It seems to me that all institutional explanations, no mater how well reasoned out and no matter how many subscribe to the view, have their shadows. Heavy shadows. Darwinism is no exception even as scientists claim an ongoing pursuit of truth. It would be healthy to take seriously the wise counsel of the Buddha who said that “one preserves truth by stating ‘this is my view.’” (Middle Length Discourses).
Scientists, economists, politicians, business community and citizens, are left with Charles Darwin’s shadow, namely a belief in competition, progress, survival, priority of self interest, and the Western mind as the pinnacle of evolution. Our schoolchildren are brainwashed into these views.
These Darwinian views are a long way from authentic biology which simply records changes taking place in the multiplicity of organisms – a genuinely worthwhile and helpful avenue of research. This branch of science records that impermanence and change features in every aspect of the sentient and insentient world. The complexity of organisms does not inherently prove progress, nor do changes in the organisms prove adaption to the environment, nor survival of the fittest.
To be alive shows no proof of adaption. In light of the state of our planet, we are surely failing to adapt to our environment. The belief in natural selection, survival of the fittest and the battle for life ignores the real possibility that, as a species, we are actually heading at a faster rate than we realise towards non-survival. Human activity has already ensured the non-survival of tens of thousands of other species.

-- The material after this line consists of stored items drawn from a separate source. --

(** * MTK tool: the safety-gated operation pipeline

    A shallow embedding of [mtk_safety.py], [mtk_device_manager.py],
    [mtk_reports.py], the orchestrator of [mtk_tool_main.py],
    [mtk_restore.py] and [mtk_update_manager.py].

    Python values are embedded as follows.
    - [str] is [string]; the texts the program handles (tool output,
      partition names, paths) are ASCII.
    - [int] is [Z]; [float] is an IEEE 754 binary64 value, given by
      [spec_float] with [prec = 53] and [emax = 1024].
    - a [dict] built by a literal or filled in a loop is an association
      list in insertion order.
    - the local file system is a finite map from paths to nodes.
    - an exception is a value of [exn]; code that can raise lives in
      [outcome] (pure code) or in the monad [M] (code that talks to the
      device, the clock or the file system). *)

From Stdlib Require Import ZArith String Ascii List Lia SpecFloat.
From stdpp Require Import base strings gmap list.
Import ListNotations.
Open Scope string_scope.
Open Scope Z_scope.

(** ** Exceptions and outcomes *)

(** A raised exception: its class name and [str(e)]. *)
Record exn := Exception { exn_class : string; exn_msg : string }.

Inductive outcome (A : Type) : Type :=
| Val (a : A)
| Exc (e : exn).
Arguments Val {A} a.
Arguments Exc {A} e.

Definition obind {A B} (x : outcome A) (k : A -> outcome B) : outcome B :=
  match x with
  | Val a => k a
  | Exc e => Exc e
  end.

(** [try: body except Exception as e: handler] for pure code. *)
Definition otry {A} (body : outcome A) (handler : exn -> outcome A) : outcome A :=
  match body with
  | Val a => Val a
  | Exc e => handler e
  end.

Declare Scope outcome_scope.
Delimit Scope outcome_scope with out.
Notation "x <- e ;; k" := (obind e (fun x => k))
  (at level 100, e at next level, right associativity) : outcome_scope.

Definition ValueError (msg : string) : exn := Exception "ValueError" msg.
Definition TypeError (msg : string) : exn := Exception "TypeError" msg.
Definition IndexError (msg : string) : exn := Exception "IndexError" msg.
Definition KeyError (msg : string) : exn := Exception "KeyError" msg.
Definition OverflowError (msg : string) : exn := Exception "OverflowError" msg.

(** ** Python strings *)

Module PyStr.

Definition code (c : ascii) : Z := Z.of_nat (nat_of_ascii c).

(** [str.isspace] on ASCII: tab, newline, vertical tab, form feed,
    carriage return, the four separators 0x1c-0x1f and the space. *)
Definition is_space (c : ascii) : bool :=
  let n := code c in
  ((9 <=? n) && (n <=? 13)) || ((28 <=? n) && (n <=? 31)) || (n =? 32).

Definition is_digit (c : ascii) : bool :=
  let n := code c in (48 <=? n) && (n <=? 57).

Definition digit_value (c : ascii) : Z := code c - 48.

Definition lower_char (c : ascii) : ascii :=
  let n := code c in
  if (65 <=? n) && (n <=? 90) then ascii_of_nat (Z.to_nat (n + 32)) else c.

Definition upper_char (c : ascii) : ascii :=
  let n := code c in
  if (97 <=? n) && (n <=? 122) then ascii_of_nat (Z.to_nat (n - 32)) else c.

Fixpoint lower (s : string) : string :=
  match s with
  | EmptyString => EmptyString
  | String c s' => String (lower_char c) (lower s')
  end.

Fixpoint upper (s : string) : string :=
  match s with
  | EmptyString => EmptyString
  | String c s' => String (upper_char c) (upper s')
  end.

Definition is_empty (s : string) : bool :=
  match s with
  | EmptyString => true
  | String _ _ => false
  end.

Fixpoint lstrip (s : string) : string :=
  match s with
  | EmptyString => EmptyString
  | String c s' => if is_space c then lstrip s' else s
  end.

Fixpoint rstrip (s : string) : string :=
  match s with
  | EmptyString => EmptyString
  | String c s' =>
      let r := rstrip s' in
      if is_empty r && is_space c then EmptyString else String c r
  end.

(** [s.strip()] *)
Definition strip (s : string) : string := rstrip (lstrip s).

Darwin wrote that he sincerely believed that “man in the distant future will be a far more perfect creature than he is now.” In his biography, he wrote that it was for him an “intolerable thought” that humanity and all other sentient beings are “doomed to complete annihilation after such a long and continued slow progress.” Of course, it is an intolerable thought for Darwin since annihilation makes a total mockery of Darwinism. Evolution and annihilation are extreme standpoint supporting each other.
150 years after the life of Darwin, we are thinking the unthinkable – annihilation. I watched a thought provoking hour long documentary on Channel Four television titled “~A World Without People.” – on the theme of what will happen to the Earth one year, five years, 20 years, 100 years after our species ceases to exist. The unthinkable is upon us all.
Darwin takes the leap of observing changes in the biology of species on his trip to the Volcanic Islands on his voyage on the ship HMS. Beagle to pronouncements about the nature of life. He slips frequently in his writings into an overwhelming need to theorise and generalise including dividing humanity into civilisation and savages.
Remember that Darwin’s 19th century European ‘civilisation’ consisted of endless wars, widespread infectious diseases, frequent famines, desperate poverty, obscene levels of industrial and domestic pollution and a brutally punitive judicial system. We all know the major events of European ‘civilisation’ in the 20th century. We know too the impact of economic growth on the non-Western world.
Darwin unwisely used his research in changes in organisms to support his beliefs in a hierarchy of human beings from those who are civilised to those he believed are closer to apes. Today, we have softened the gap to the arrogant view of the developed nations and the developing nations, to a view of ‘emerging India’ and ‘rapid growth in China’ Political, social and economic ideologues have adopted these views, and continue to invest them with an assumption of reality. Western ‘civilisation’ still remains obsessed with imposing its will on others, and subjecting the world’s population to our pathological constructs of progress and growth. All shadows of Darwinian thinking.
It is not that we should reject insights into changes of organisms in plants and sentient beings. It is the emptiness of the beliefs, views and ideology that accompanies biology that needs to be acknowledged. Life is much more complex and interwoven than the claims of Darwinists about reality.
Rather than live in the dark shadows of Darwinism, we need to observe and respond to the here and now, to the state of the world. The powerful scientific cult of Darwinism has become blind with so called scientific ‘truths.’
We need to employ our minds to inquire into dependent arising situations, the cause and conditions for suffering in this world at every level and realise the intimacy we share with the varieties of sentient life and the elements. We need to keep trust in the exploration of ways to express selflessness, love, generosity, loving kindness, compassion and empathy. In this context, Darwinism seems largely irrelevant – a 19th century dogma based somewhat exclusively on a competitive view of reality. There are no savages and civilised people in the world. There is not a scrap of biological or genetic evidence to show that. We can all learn much from each other.
We need to explore consciousness and its content. We need to focus our attention on co-operation, not competition; selflessness, not the selfish gene, insights, not unresolved impulses; enlightened attitudes not evolutionary beliefs, wisdom not war, Dharma not Darwinism!